Peta provokes scandal with ‘animal rights porn’
Critics call Peta’s .xxx website plan ‘retrograde and mysogynist’
ANIMAL rights group Peta is coming under fire for its controversial decision to launch an .xxx porn site. Peta believes the "graphic, uncensored material" will draw attention to animal abuse, a claim that has been ridiculed by feminists and academics.
"Exploiting porn to get people's juices going seems lame," says Jill Dolan, director of gender and sexuality studies at Princeton University, told Reuters. "Exploiting pornographic images only of women to make their point is retrograde and misogynist."
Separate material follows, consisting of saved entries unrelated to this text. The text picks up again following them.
Lemma about_close k k' p q : about k p (EvClose k' q) = true ↔ k = k' ∧ p = q.
Proof. destruct k, k'; cbn; rewrite ?Nat.eqb_eq; naive_solver. Qed.

Lemma expire_keys k e beat info r :
  Forall (lt r) (map fst info) → Forall (lt r) (map fst (fst (expire_info k e beat info))).
Proof.
  induction info as [|[q i] info IH]; [done|]. cbn. intros Hl. inversion Hl; subst.
  destruct (expire_info k e beat info) as [rest ev]. destruct (_ <? _); cbn in *; [by apply IH|]. constructor; [done|by apply IH].
Qed.

Lemma expire_ok k e beat info : am_ok info → am_ok (fst (expire_info k e beat info)).
Proof.
  unfold am_ok. induction info as [|[q i] info IH]; [done|]. cbn. intros Hl. inversion Hl as [|? ? Hs Hq]; subst.
  pose proof (expire_keys k e beat info q Hq) as Hk. specialize (IH Hs).
  destruct (expire_info k e beat info) as [rest ev]. destruct (_ <? _); cbn in *; [done|by constructor].
Qed.

Lemma expire_events_other k e beat info k' p :
  (k ≠ k' ∨ am_find p info = None) → List.filter (about k' p) (snd (expire_info k e beat info)) = [].
Proof.
  intros Ho. induction info as [|[q i] info IH]; [done|]. cbn.
  assert (k ≠ k' ∨ am_find p info = None ∧ p ≠ q) as Ho'.
  { destruct Ho as [?|Hn]; [by left|right]. cbn in Hn. by destruct (Nat.eqb_spec p q). }
  destruct (expire_info k e beat info) as [rest ev]. cbn in *.
  assert (List.filter (about k' p) ev = []) as Hev by (apply IH; tauto).
  destruct (_ <? _); cbn; [|done]. rewrite filter_app, Hev, app_nil_r. destruct (b_connected e q); [|done]. cbn [List.filter].
  destruct (about k' p (EvClose k q)) eqn:E; [|done]. apply about_close in E as [-> ->]. tauto.
Qed.

(** What the walk does to one connection. *)
Lemma expire_find k e beat info p :
  am_ok info →
  am_find p (fst (expire_info k e beat info)) =
    (i ← am_find p info; if expired beat (b_now e) i then None else Some i) ∧
  List.filter (about k p) (snd (expire_info k e beat info)) =
    match am_find p info with
    | Some i => if expired beat (b_now e) i && b_connected e p then [EvClose k p] else []
    | None => []
    end.
Proof.
  unfold am_ok. induction info as [|[q i] info IH]; [done|]. cbn [map expire_info am_find fst]. intros Hl. inversion Hl as [|? ? Hs Hq]; subst.
  destruct (IH Hs) as [IH1 IH2]. pose proof (expire_events_other k e beat info k p) as Hoth.
  pose proof (am_find_none p (fst (expire_info k e beat info))) as Hnone.
  pose proof (expire_keys k e beat info q Hq) as Hk.
  destruct (expire_info k e beat info) as [rest ev]. cbn [fst snd] in *.
  destruct (Nat.eqb_spec p q) as [->|Hpq]; cbn [mbind option_bind]; unfold expired.
  - rewrite (am_find_none q info Hq) in Hoth. specialize (Hoth (or_intror eq_refl)).
    destruct (updtime i + beat <? b_now e); cbn [fst snd am_find andb].
    + split; [by apply Hnone|]. rewrite filter_app, Hoth, app_nil_r. destruct (b_connected e q); [|done].
      cbn [List.filter]. by rewrite (proj2 (about_close k k q q)).
    + rewrite Nat.eqb_refl. by split.
  - assert (List.filter (about k p) (if b_connected e q then [EvClose k q] else []) = []) as Hq0.
    { destruct (b_connected e q); [|done]. cbn [List.filter]. destruct (about k p (EvClose k q)) eqn:E; [|done].
      apply about_close in E as [_ ->]. done. }
    destruct (updtime i + beat <? b_now e); cbn [fst snd am_find].
    + rewrite filter_app, Hq0. by split.
    + destruct (Nat.eqb_spec p q); [done|]. by split.
Qed.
Jennifer Pozner, executive director of the advocacy group Women In Media & News, goes further. "PETA is extremely disingenuous", she said. "They have consistently used active sexism as their marketing strategy to garner attention. Their use of sexism has gotten more extreme and more degrading."
Peta associate director Lindsay Rajt explained the group’s decision in a column for the Canadian Times Colonist. "It is often our racier actions that get people to pay attention to the plight of animals", she wrote, going on to promise visitors "anything from exotic skin flicks to shocking hidden-camera video footage".
Rajt argued the site would "open people’s eyes to what truly dirty things are being done — not in someone’s fantasy, but in reality — to animals exploited in the meat, fur and circus trades".
Peta has made waves in the past with its ‘I'd Rather Go Naked than Wear Fur’ campaign, based on glamour shots of naked celebrities. High-profile pornographic actors Sasha Grey, Ron Jeremy and Jenna Jameson have all appeared in Peta adverts.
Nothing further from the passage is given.